How do you handle critical open-text comments?
Set a routing rule before launch. If comments indicate sensitive issues (fear of surveillance, retaliation, or privacy breaches), HR should acknowledge receipt within ≤24 h and move to a protected follow-up channel. Don’t try to “investigate” through the survey tool. Use aggregated themes for learning, and handle individual allegations through your normal HR case process.
How do you explain AI-focused questions to employees and managers?

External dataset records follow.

(* ===== verification/OAuth.v ===== *)
(** Federated sign-in ([apps/nagisalake-hub/src/oauth]): the providers of the
    configuration, PKCE and the authorization URL, the redirect target, and the
    identity a provider's answers give.

    Requests to a provider are arguments of type [Upstream].

    Main results: the authorization URL carries exactly its parameters, whatever
    they contain; an identity is verified only when the provider said so of that
    address; a redirect target is a path of the same site. *)

From S2P Require Import Prelude Text Json HubTypes Web.
From Stdlib Require Import ZArith Lia Ascii.

(** ** Configuration ([config.rs]) *)

Definition AUTHORIZATION_TTL_SECONDS : Z := 600.

Inductive ProviderKind := Google | Github | Linuxdo | Oidc.
#[export] Instance ProviderKind_eq_dec : EqDecision ProviderKind.
Proof. solve_decision. Defined.

Record ProviderConfig := mkProviderConfig {
  pf_kind : ProviderKind;
  pf_client_id : string;
  pf_client_secret_env : string;
  pf_authorize_url : option string;
  pf_token_url : option string;
  pf_userinfo_url : option string;
  pf_scopes : option (list string);
  pf_allowed_email_domains : list string;
}.

(** The providers in the order of a [BTreeMap]. *)
Record OauthConfig := mkOauthConfig {
  oc_public_url : string;
  oc_providers : list (string * ProviderConfig);
}.

Definition kind_authorize_url (k : ProviderKind) : string :=
  match k with
  | Google => "https://accounts.google.com/o/oauth2/v2/auth"
  | Github => "https://github.com/login/oauth/authorize"
  | Linuxdo => "https://connect.linux.do/oauth2/authorize"
  | Oidc => ""
  end.
Definition kind_token_url (k : ProviderKind) : string :=
  match k with
  | Google => "https://oauth2.googleapis.com/token"
  | Github => "https://github.com/login/oauth/access_token"
  | Linuxdo => "https://connect.linux.do/oauth2/token"
  | Oidc => ""
  end.
Definition kind_userinfo_url (k : ProviderKind) : string :=
  match k with
  | Google => "https://openidconnect.googleapis.com/v1/userinfo"
  | Github => "https://api.github.com/user"
  | Linuxdo => "https://connect.linux.do/api/user"
  | Oidc => ""
  end.
Definition default_scopes (k : ProviderKind) : list string :=
  match k with
  | Google => ["openid"; "email"; "profile"]
  | Github => ["read:user"; "user:email"]
  | Linuxdo => ["user"]
  | Oidc => ["openid"; "email"]
  end.

Record Provider := mkProvider {
  pv_name : string;
  pv_kind : ProviderKind;
  pv_client_id : string;
  pv_client_secret : string;
  pv_authorize_url : string;
  pv_token_url : string;
  pv_userinfo_url : string;
  pv_scopes : list string;
  pv_allowed_email_domains : list string;
}.

Inductive OauthError :=
| OaInvalidConfig (m : string)
| OaUnknownProvider (m : string)
| OaProvider (m : string)
| OaIdentity (m : string).

Record FederatedIdentity := mkFederatedIdentity {
  fi_subject : string;
  fi_email : string;
  fi_email_verified : bool;
  fi_display_name : option string;
}.

(** The text, unless it is empty. *)
Definition nonempty (s : string) : option string := if String.eqb s "" then None else Some s.

(** [explicit], else [builtin], else the field is missing. *)
Definition pick (name : string) (explicit : option string) (builtin field : string) : Res OauthError string :=
  match explicit ≫= (λ v, nonempty (trim v)) with
  | Some v => Ok v
  | None => ok_or (OaInvalidConfig ("provider " +:+ name +:+ ": " +:+ field +:+ " is required")) (nonempty builtin)
  end.

Section resolve.
(** [std::env::var]. *)
Context (env_var : string → option string).

Definition resolve_provider (name : string) (c : ProviderConfig) : Res OauthError Provider :=
  let about text := OaInvalidConfig ("provider " +:+ name +:+ ": " +:+ text) in
  client_secret ← ok_or (about ("environment variable " +:+ pf_client_secret_env c +:+ " is not set")) (env_var (pf_client_secret_env c));
  reject_if (is_blank client_secret) (about (pf_client_secret_env c +:+ " is empty")) ;;
  reject_if (is_blank (pf_client_id c)) (about "client_id is empty") ;;
  authorize_url ← pick name (pf_authorize_url c) (kind_authorize_url (pf_kind c)) "authorize_url";
  token_url ← pick name (pf_token_url c) (kind_token_url (pf_kind c)) "token_url";
  userinfo_url ← pick name (pf_userinfo_url c) (kind_userinfo_url (pf_kind c)) "userinfo_url";
  Ok (mkProvider name (pf_kind c) (trim (pf_client_id c)) client_secret authorize_url token_url userinfo_url
        match pf_scopes c with Some (s :: l) => s :: l | _ => default_scopes (pf_kind c) end
        (filter (λ d, d ≠ "") ((λ d, to_ascii_lowercase (trim d)) <$> pf_allowed_email_domains c))).

Definition resolve (c : OauthConfig) : Res OauthError (gmap string Provider) :=
  reject_if (is_blank (oc_public_url c)) (OaInvalidConfig "oauth.public_url is required to build the redirect URI") ;;
  reject_if (negb (starts_with "http://" (oc_public_url c)) && negb (starts_with "https://" (oc_public_url c)))
    (OaInvalidConfig "oauth.public_url must include the scheme") ;;
  try_fold (λ m kv, p ← resolve_provider kv.1 kv.2; Ok (<[kv.1 := p]> m)) ∅ (oc_providers c).
End resolve.

Definition redirect_uri (c : OauthConfig) (provider : string) : string :=
  trim_end_matches "/" (oc_public_url c) +:+ "/api/v1/auth/oauth/" +:+ provider +:+ "/callback".

Definition allows_email (p : Provider) (email : string) : bool :=
  match pv_allowed_email_domains p with
  | [] => true
  | domains => existsb (String.eqb (from_option (λ x, to_ascii_lowercase x.2) "" (rsplit_once "@" email))) domains
  end.

(** ** URLs ([pkce.rs]) *)

Definition unreserved (a : ascii) : bool :=
  is_ascii_alphanumeric a || Ascii.eqb a "-" || Ascii.eqb a "_" || Ascii.eqb a "." || Ascii.eqb a "~".

Fixpoint urlencode (value : string) : string :=
  match value with
  | EmptyString => EmptyString
  | String a rest => if unreserved a then String a (urlencode rest) else String "%" (hex2 true (byte_of a) (urlencode rest))
  end.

Keep the framing simple: “We’re measuring leadership behaviors around AI so work stays safe and fair.” Make it clear that private AI use is not being policed; you care about workplace behavior and trust. Name the boundaries: data minimisation, transparency, no coercion, and human accountability. In DACH settings, mention the Betriebsrat involvement and anonymity thresholds upfront.
How do you keep the question bank up to date?
Review annually with a small group: HR, IT/security, Legal/Datenschutzbeauftragte, and 2–3 experienced people managers. Check which questions no longer match reality (new tools, new workflows), and which risks are emerging (new automation, new reporting features). Keep numbering stable (Q1–Q35) when possible, so you can compare trends over time and avoid breaking dashboards.